(Stored items)
(* ===== verification/PrismCalls.v ===== *)
(** * Filters of path consumers

    A stroker or dasher is a path consumer that calls another one.  It never looks at
    the state of the other: the calls it makes during an operation are a list
    ([call]), which is played into the other consumer ([play], [filtered]). *)

From S2P Require Import Prelude.
From S2P Require Import Float32.
From S2P Require Import PrismRasterizer.

Inductive call :=
  | MoveTo (x y : jfloat)
  | LineTo (x y : jfloat)
  | QuadTo (xc yc x y : jfloat)
  | CurveTo (xc0 yc0 xc1 yc1 x y : jfloat)
  | ClosePath
  | PathDone.

Section play.
Context {S : Type} (out : PathConsumer S).

Definition call_on (c : call) (s : S) : option S :=
  match c with
  | MoveTo x y => moveTo out x y s
  | LineTo x y => lineTo out x y s
  | QuadTo xc yc x y => quadTo out xc yc x y s
  | CurveTo xc0 yc0 xc1 yc1 x y => curveTo out xc0 yc0 xc1 yc1 x y s
  | ClosePath => closePath out s
  | PathDone => pathDone out s
  end.

Fixpoint play (cs : list call) (s : S) : option S :=
  match cs with
  | [] => Some s
  | c :: cs => s ← call_on c s; play cs s
  end.

Lemma play_app cs cs' s : play (cs ++ cs') s = s ← play cs s; play cs' s.
Proof.
  revert s. induction cs as [|c cs IH]; intros s; [done|]. simpl. destruct (call_on c s) as [s1|]; [|done]. simpl. apply IH.
Qed.

(** The consumer of a filter in front of [out]: [op] is what the filter does on a call,
    with the calls it makes. *)
Definition filtered {F} (op : call -> F -> option (F * list call)) : PathConsumer (F * S) :=
  let on c '((f, s) : F * S) := '(f, cs) ← op c f; s ← play cs s; Some (f, s) in
  mkPathConsumer (fun x y => on (MoveTo x y)) (fun x y => on (LineTo x y)) (fun xc yc x y => on (QuadTo xc yc x y))
    (fun xc0 yc0 xc1 yc1 x y => on (CurveTo xc0 yc0 xc1 yc1 x y)) (on ClosePath) (on PathDone).
End play.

**Exercise requirements:**
All lines from the one containing "Lemma play_app cs" through the end of the records, both ends included, are to be quoted exactly; please add nothing else.

**Response below:**
Lemma play_app cs cs' s : play (cs ++ cs') s = s ← play cs s; play cs' s.
Proof.
  revert s. induction cs as [|c cs IH]; intros s; [done|]. simpl. destruct (call_on c s) as [s1|]; [|done]. simpl. apply IH.
Qed.

(** The consumer of a filter in front of [out]: [op] is what the filter does on a call,
    with the calls it makes. *)
Definition filtered {F} (op : call -> F -> option (F * list call)) : PathConsumer (F * S) :=
  let on c '((f, s) : F * S) := '(f, cs) ← op c f; s ← play cs s; Some (f, s) in
  mkPathConsumer (fun x y => on (MoveTo x y)) (fun x y => on (LineTo x y)) (fun xc yc x y => on (QuadTo xc yc x y))
    (fun xc0 yc0 xc1 yc1 x y => on (CurveTo xc0 yc0 xc1 yc1 x y)) (on ClosePath) (on PathDone).
End play.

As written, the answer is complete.